In order to build a bitset from a float in a well-defined manner, you should:

  1. ensure your types have compatible sizes;
  2. copy the representation of your float into a compatible integer;
  3. build a bitset from that integer.

Here is a minimal example:

#include <bitset>
#include <cstring>

float f = 1.618;
static_assert(sizeof(float) <= sizeof(long long unsigned int), "wrong sizes"); // 1.
long long unsigned int f_as_int = 0;
std::memcpy(&f_as_int, &f, sizeof(float)); // 2.
std::bitset<8*sizeof(float)> f_as_bitset{f_as_int}; // 3.

But, this won't work as expected on a big endian target whose long long unsigned int is larger than float, because the bitset constructor always pick the least significant bits of the argument, regardless of the endianness. And this sucks.

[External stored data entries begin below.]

Lemma run_select t items ws :
  items = [selectStar] \/ Forall (fun it => item_printable it = true) items -> items <> [] -> Forall item_shape items ->
  numbered 0 (pred_value <$> ws) (param_count (pred_value <$> ws)) -> Forall (fun e => expr_printable e = true) (pred_value <$> ws) ->
  Forall (fun w => pred_printable w = true) ws -> Forall pred_shape ws ->
  reads_back parseSelect (selectStmt t items ws).
Proof.
  intros Hi Hne Hsi Hn He Hp Hs. unfold reads_back, parseSelect. cbn [stmt_tokens stmt_exprs]. do 2 rstep.
  eapply (run_bind _ _ _ _ items 0 (kwd (lit "FROM") :: word t :: where_tokens ws)).
  - destruct Hi as [->|Hi]; [cbn [fmap list_fmap join item_tokens app]; decide_tok; repeat rstep|].
    replace (at_kind tokStar (head_tok _)) with false.
    + apply (run_loop _ _ (fun n x n' => n' = n /\ (item_printable x = true /\ item_shape x)) _ _ (fun t => at_kind tokComma t = false));
        [apply same_kind|done|done| |done| |done|by intros []].
      * intros m x m' ts Hx _. by apply run_item.
      * apply threaded_of_plain. by apply Forall_and.
    + destruct items as [|x items]; [done|]. apply Forall_cons in Hi as [Hx _].
      assert (at_kind tokStar (head_tok (item_tokens x)) = false) as Hx'.
      { destruct x as [|c|c path]; [done| |done]. cbn [item_tokens head_tok]. unfold word. by case_match. }
      destruct items; cbn [fmap list_fmap join]; destruct x; done.
  - repeat rstep. eapply run_bind; [by apply run_where|]. rstep.
Qed.

Lemma run_update t sets ws :
  sets <> [] -> numbered 0 ((as_value <$> sets) ++ (pred_value <$> ws)) (param_count ((as_value <$> sets) ++ (pred_value <$> ws))) ->
  Forall (fun e => expr_printable e = true) ((as_value <$> sets) ++ (pred_value <$> ws)) ->
  Forall (fun w => pred_printable w = true) ws -> Forall pred_shape ws ->
  reads_back parseUpdate (updateStmt t sets ws).
Proof.
  intros Hne Hn [He1 He2]%Forall_app Hp Hs. unfold reads_back, parseUpdate. cbn [stmt_tokens stmt_exprs]. repeat rstep.
  apply numbered_app in Hn as (m & Hn1 & Hn2). eapply run_bind.
  - apply (run_loop _ _ (fun n x n' => numbered n [as_value x] n' /\ expr_printable (as_value x) = true /\ True) _ _ (fun t => at_kind tokComma t = false));
      [apply same_kind|done|done| |done| | |done].
    + intros k x k' ts Hx _. by apply run_assign.
    + apply threaded_of_exprs; [done|done|by apply Forall_true].
    + by destruct ws.
  - eapply run_bind; [by apply run_where|]. rstep.
Qed.

Lemma run_delete t ws :
  numbered 0 (pred_value <$> ws) (param_count (pred_value <$> ws)) -> Forall (fun e => expr_printable e = true) (pred_value <$> ws) ->
  Forall (fun w => pred_printable w = true) ws -> Forall pred_shape ws ->
  reads_back parseDelete (deleteStmt t ws).
Proof.
  intros Hn He Hp Hs. unfold reads_back, parseDelete. cbn [stmt_tokens stmt_exprs]. repeat rstep.
  eapply run_bind; [by apply run_where|]. rstep.
Qed.

Lemma run_stmt st : stmt_printable st -> reads_back parseStmt st.
Proof.
  intros [_ He Hn Hs Hp].
  destruct st; cbn [parts_shape stmt_exprs] in *; unfold reads_back, parseStmt; rstep; cbn [stmt_tokens app head_tok] in *; decide_tok;
    destruct Ht as (_ & _ & ->); cbn [kwd kw].
  - destruct Hs. change (reads_back parseCreate (createTableStmt name columns)). by apply run_create.
  - change (reads_back parseDrop (dropTableStmt name)). unfold reads_back, parseDrop. cbn [stmt_tokens]. do 2 rstep. decide_tok. repeat rstep.
  - change (reads_back parseInsert (insertStmt table columns values)). by apply run_insert.
  - destruct Hp as [Hi Hw], Hs as (Hne & Hsi & Hsw). change (reads_back parseSelect (selectStmt table columns where_)). by apply run_select.
  - destruct Hs as [Hne Hsw]. change (reads_back parseUpdate (updateStmt table sets where_)). by apply run_update.
  - change (reads_back parseDelete (deleteStmt table where_)). by apply run_delete.
  - change (reads_back parseCreate (createIndexStmt index table column path)). by apply run_create_index.
  - change (reads_back parseDrop (dropIndexStmt index)). unfold reads_back, parseDrop, parseDropIndex. cbn [stmt_tokens]. do 2 rstep. decide_tok. repeat rstep.
Qed.

(** * The tokens of a statement have a text *)

Definition all_printable (ts : list token) : Prop := Forall (fun t => printable t = true) ts.

Lemma word_printable w : ident_text w = true -> printable (word w) = true.
Proof.
  intros H. unfold printable, word. destruct (isKeyword (toUpper w)) eqn:E; cbn [kind tok_lit kw]; by rewrite H, E, bool_decide_true.
Qed.

Lemma kwd_printable w : is_ascii w = true -> ident_text w = true -> ascii_to_upper w = w -> isKeyword w = true -> printable (kwd w) = true.
Proof.
  intros Ha Hi Hu Hk. unfold printable, kwd. cbn [kind tok_lit kw]. rewrite toUpper_ascii, Hu, Hi, Hk by done. by rewrite bool_decide_true.
Qed.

So, if we want to be complete, we need to address this. To do so, one can copy the float to an integer of the same size (2.), then cast (3.) it to a long long unsigned int, resulting to a endianness-agnostic representation. But yeah, an endianness-agnostic solution is tedious:

#include <bitset>
#include <cstring>
#include <cstdint>
#include <iostream>

namespace details
{
    template<unsigned nbits> struct uint {};
    template<> struct uint<8>  { using type = uint8_t; };
    template<> struct uint<16> { using type = uint16_t; };
    template<> struct uint<32> { using type = uint32_t; };
    template<> struct uint<64> { using type = uint64_t; };
}

template<class T>
using unsigned_integer_of_same_size = typename details::uint<sizeof(T)*8>::type;

int main()
{
    float f = -1./0.;
    static_assert(sizeof(float) <= sizeof(long long unsigned int), "wrong sizes"); // 1.
    unsigned_integer_of_same_size<float> f_as_uint = 0;
    std::memcpy(&f_as_uint, &f, sizeof(float)); // 2.
    std::bitset<8*sizeof(float)> f_as_bitset{f_as_uint}; // 3. && 4.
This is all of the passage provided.